[EXERCISE DATA]

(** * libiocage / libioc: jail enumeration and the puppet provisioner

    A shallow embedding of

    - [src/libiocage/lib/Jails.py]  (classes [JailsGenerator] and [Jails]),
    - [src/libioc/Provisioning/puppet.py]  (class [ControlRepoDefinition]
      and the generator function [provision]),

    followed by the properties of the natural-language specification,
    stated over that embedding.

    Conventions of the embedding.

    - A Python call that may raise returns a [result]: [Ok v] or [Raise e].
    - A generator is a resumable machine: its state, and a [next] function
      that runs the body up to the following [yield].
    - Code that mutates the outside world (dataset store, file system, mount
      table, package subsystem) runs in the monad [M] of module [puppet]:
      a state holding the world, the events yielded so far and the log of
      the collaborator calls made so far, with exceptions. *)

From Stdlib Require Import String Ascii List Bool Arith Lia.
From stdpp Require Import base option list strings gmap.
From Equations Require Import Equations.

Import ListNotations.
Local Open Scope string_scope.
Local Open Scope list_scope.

[/EXERCISE DATA]
[EXERCISE DATA]

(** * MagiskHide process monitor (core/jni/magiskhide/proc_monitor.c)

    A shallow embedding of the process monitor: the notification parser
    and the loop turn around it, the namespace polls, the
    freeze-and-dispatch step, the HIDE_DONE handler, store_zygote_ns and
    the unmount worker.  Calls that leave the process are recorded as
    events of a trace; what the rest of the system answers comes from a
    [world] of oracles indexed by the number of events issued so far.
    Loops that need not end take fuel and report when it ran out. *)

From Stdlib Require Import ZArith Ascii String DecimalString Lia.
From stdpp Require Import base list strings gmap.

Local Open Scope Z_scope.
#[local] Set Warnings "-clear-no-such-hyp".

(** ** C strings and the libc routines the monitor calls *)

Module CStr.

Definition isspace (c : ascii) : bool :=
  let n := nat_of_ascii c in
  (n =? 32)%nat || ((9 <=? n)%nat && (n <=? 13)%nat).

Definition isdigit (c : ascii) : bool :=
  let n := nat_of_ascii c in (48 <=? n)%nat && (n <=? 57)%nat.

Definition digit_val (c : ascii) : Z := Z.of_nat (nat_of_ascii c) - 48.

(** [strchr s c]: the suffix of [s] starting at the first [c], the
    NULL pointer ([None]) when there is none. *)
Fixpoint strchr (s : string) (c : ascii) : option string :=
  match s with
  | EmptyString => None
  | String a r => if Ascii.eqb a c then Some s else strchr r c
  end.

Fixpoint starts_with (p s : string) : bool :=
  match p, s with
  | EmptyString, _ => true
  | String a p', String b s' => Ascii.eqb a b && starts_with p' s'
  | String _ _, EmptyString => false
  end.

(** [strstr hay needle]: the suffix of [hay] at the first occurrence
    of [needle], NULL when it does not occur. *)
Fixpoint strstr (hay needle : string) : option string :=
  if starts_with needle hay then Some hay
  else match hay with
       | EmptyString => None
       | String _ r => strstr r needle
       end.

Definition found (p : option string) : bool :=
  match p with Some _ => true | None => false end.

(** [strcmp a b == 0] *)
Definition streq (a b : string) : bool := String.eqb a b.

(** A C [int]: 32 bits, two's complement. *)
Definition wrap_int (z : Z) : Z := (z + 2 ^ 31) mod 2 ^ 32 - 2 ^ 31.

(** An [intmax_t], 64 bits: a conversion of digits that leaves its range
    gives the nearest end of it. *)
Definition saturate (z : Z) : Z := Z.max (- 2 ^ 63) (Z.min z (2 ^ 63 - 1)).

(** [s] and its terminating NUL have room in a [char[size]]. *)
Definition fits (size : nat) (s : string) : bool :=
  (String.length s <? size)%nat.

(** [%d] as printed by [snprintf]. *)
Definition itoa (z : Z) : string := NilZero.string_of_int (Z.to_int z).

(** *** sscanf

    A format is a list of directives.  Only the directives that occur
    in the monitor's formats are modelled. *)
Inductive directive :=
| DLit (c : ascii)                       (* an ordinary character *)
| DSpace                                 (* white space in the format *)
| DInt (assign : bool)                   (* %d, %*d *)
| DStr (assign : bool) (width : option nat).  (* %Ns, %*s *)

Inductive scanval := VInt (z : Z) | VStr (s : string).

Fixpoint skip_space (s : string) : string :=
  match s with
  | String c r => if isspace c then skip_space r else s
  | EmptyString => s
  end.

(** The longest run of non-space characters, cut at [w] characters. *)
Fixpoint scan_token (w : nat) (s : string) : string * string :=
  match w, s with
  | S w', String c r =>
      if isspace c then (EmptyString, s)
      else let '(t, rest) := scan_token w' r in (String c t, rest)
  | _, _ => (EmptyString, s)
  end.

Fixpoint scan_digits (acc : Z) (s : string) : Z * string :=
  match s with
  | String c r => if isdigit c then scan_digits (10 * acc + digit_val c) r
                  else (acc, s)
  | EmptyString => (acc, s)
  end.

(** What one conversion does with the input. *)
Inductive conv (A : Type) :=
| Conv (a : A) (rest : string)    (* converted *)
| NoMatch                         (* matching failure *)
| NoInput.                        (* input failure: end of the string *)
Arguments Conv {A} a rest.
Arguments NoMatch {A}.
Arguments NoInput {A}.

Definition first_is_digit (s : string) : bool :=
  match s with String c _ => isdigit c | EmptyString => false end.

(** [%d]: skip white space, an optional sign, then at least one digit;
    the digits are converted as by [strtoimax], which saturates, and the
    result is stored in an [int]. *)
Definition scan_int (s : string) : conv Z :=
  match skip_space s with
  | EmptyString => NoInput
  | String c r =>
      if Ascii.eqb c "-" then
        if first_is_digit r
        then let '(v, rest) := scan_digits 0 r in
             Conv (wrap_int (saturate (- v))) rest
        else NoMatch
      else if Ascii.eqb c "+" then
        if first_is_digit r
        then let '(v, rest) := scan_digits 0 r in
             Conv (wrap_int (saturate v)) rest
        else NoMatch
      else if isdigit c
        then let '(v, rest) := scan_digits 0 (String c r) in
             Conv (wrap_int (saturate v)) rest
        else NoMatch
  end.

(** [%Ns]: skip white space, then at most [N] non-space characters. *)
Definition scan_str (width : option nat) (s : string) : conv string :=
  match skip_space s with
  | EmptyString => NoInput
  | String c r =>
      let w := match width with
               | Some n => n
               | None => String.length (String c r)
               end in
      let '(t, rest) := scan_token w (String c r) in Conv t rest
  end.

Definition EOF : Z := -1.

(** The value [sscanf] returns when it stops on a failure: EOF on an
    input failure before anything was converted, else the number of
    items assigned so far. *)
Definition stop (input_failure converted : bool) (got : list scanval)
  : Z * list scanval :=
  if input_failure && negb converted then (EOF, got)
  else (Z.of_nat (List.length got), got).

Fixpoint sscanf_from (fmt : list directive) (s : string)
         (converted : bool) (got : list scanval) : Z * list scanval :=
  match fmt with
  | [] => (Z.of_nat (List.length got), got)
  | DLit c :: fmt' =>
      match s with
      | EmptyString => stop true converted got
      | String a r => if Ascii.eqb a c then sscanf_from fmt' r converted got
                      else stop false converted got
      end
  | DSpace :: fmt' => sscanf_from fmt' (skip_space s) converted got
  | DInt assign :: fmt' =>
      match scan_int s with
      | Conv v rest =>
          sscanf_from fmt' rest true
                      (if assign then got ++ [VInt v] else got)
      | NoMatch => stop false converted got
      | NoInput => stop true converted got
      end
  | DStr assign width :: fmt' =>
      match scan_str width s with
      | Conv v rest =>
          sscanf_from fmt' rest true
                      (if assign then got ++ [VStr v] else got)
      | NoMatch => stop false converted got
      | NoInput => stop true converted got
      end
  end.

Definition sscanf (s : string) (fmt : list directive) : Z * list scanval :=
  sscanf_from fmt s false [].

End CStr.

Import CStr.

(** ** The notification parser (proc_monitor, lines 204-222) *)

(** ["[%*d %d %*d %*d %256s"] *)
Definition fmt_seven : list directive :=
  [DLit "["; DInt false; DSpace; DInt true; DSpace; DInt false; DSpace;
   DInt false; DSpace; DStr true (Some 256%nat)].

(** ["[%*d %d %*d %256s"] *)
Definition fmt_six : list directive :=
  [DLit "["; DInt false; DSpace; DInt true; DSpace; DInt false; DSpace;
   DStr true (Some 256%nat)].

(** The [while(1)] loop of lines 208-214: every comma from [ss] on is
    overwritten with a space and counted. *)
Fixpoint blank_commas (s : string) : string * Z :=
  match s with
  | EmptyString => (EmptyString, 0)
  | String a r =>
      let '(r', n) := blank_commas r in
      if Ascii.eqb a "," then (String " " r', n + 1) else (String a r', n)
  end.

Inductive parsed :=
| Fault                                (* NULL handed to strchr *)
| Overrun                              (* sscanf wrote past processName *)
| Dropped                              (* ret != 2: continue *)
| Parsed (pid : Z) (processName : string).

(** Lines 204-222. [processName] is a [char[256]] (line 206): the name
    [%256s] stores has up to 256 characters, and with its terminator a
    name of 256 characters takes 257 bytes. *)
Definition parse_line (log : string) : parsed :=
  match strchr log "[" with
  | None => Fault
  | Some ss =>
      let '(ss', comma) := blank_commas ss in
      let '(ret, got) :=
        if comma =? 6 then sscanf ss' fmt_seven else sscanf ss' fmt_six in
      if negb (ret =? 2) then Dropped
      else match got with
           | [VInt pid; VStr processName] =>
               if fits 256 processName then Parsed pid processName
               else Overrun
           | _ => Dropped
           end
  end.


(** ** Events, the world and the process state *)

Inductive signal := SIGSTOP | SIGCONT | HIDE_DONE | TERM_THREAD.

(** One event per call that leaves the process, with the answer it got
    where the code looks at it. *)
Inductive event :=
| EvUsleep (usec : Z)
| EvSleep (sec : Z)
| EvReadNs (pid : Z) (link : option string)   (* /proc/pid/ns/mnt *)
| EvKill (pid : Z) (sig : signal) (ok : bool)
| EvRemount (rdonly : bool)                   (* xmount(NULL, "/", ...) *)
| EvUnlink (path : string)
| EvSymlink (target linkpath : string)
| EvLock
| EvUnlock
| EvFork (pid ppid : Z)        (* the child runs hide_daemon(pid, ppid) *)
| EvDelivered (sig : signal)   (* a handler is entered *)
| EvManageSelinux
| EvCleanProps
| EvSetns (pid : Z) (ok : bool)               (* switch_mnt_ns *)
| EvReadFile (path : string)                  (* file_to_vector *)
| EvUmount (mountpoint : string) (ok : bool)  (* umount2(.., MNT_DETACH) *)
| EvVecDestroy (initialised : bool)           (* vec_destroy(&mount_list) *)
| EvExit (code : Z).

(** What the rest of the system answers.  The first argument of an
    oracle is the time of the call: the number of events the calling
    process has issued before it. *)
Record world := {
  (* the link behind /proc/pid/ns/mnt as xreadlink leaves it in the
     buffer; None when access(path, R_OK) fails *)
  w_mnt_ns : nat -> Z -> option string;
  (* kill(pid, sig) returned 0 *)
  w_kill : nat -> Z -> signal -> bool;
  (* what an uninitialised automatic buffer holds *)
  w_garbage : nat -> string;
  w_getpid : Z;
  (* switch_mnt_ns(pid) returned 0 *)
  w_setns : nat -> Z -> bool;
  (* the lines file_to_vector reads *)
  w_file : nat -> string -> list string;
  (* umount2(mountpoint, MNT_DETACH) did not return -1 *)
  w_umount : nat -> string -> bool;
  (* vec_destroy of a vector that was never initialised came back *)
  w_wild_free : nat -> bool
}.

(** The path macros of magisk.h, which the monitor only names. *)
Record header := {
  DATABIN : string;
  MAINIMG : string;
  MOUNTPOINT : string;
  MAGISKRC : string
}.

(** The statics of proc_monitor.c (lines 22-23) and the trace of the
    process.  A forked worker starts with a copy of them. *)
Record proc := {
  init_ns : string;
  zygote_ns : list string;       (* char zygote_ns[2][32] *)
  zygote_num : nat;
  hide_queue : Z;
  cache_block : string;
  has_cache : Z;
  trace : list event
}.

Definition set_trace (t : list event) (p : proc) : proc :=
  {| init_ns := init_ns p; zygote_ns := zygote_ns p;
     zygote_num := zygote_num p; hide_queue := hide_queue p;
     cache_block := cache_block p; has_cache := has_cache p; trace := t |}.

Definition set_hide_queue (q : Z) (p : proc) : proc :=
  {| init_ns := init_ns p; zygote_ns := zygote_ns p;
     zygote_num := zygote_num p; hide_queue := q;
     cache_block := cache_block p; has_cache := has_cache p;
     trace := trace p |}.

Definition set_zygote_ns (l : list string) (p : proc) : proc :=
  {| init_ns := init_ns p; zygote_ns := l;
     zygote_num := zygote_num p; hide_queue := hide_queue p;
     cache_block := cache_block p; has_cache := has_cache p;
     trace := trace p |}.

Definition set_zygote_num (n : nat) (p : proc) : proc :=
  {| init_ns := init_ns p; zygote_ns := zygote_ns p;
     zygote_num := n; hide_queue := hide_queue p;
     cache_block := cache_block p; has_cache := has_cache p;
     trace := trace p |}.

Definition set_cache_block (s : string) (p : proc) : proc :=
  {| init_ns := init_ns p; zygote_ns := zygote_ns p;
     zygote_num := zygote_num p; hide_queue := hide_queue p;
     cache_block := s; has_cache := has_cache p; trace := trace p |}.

[/EXERCISE DATA]
[EXERCISE DATA]

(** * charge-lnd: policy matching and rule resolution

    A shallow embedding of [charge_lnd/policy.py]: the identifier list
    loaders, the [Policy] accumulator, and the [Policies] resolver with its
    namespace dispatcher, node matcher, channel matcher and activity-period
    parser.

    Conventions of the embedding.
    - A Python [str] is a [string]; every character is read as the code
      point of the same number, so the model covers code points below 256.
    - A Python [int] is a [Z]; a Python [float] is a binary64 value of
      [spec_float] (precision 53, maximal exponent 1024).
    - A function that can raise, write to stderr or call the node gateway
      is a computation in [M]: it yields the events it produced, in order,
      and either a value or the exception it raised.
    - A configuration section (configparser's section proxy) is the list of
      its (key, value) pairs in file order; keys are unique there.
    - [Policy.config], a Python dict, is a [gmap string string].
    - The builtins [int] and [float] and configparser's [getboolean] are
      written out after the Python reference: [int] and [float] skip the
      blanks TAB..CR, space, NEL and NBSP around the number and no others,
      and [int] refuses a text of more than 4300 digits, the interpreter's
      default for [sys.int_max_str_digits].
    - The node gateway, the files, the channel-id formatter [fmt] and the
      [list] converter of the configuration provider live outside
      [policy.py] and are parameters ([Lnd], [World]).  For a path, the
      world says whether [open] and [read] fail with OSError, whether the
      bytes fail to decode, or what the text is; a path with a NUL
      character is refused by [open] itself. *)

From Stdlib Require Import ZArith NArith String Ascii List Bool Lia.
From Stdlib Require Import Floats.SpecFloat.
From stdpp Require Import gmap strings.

[/EXERCISE DATA]

— EXERCISE BRIEF —
A single number, please: the count of lines above that contain the string "DInt".

— TASK RESULT —
5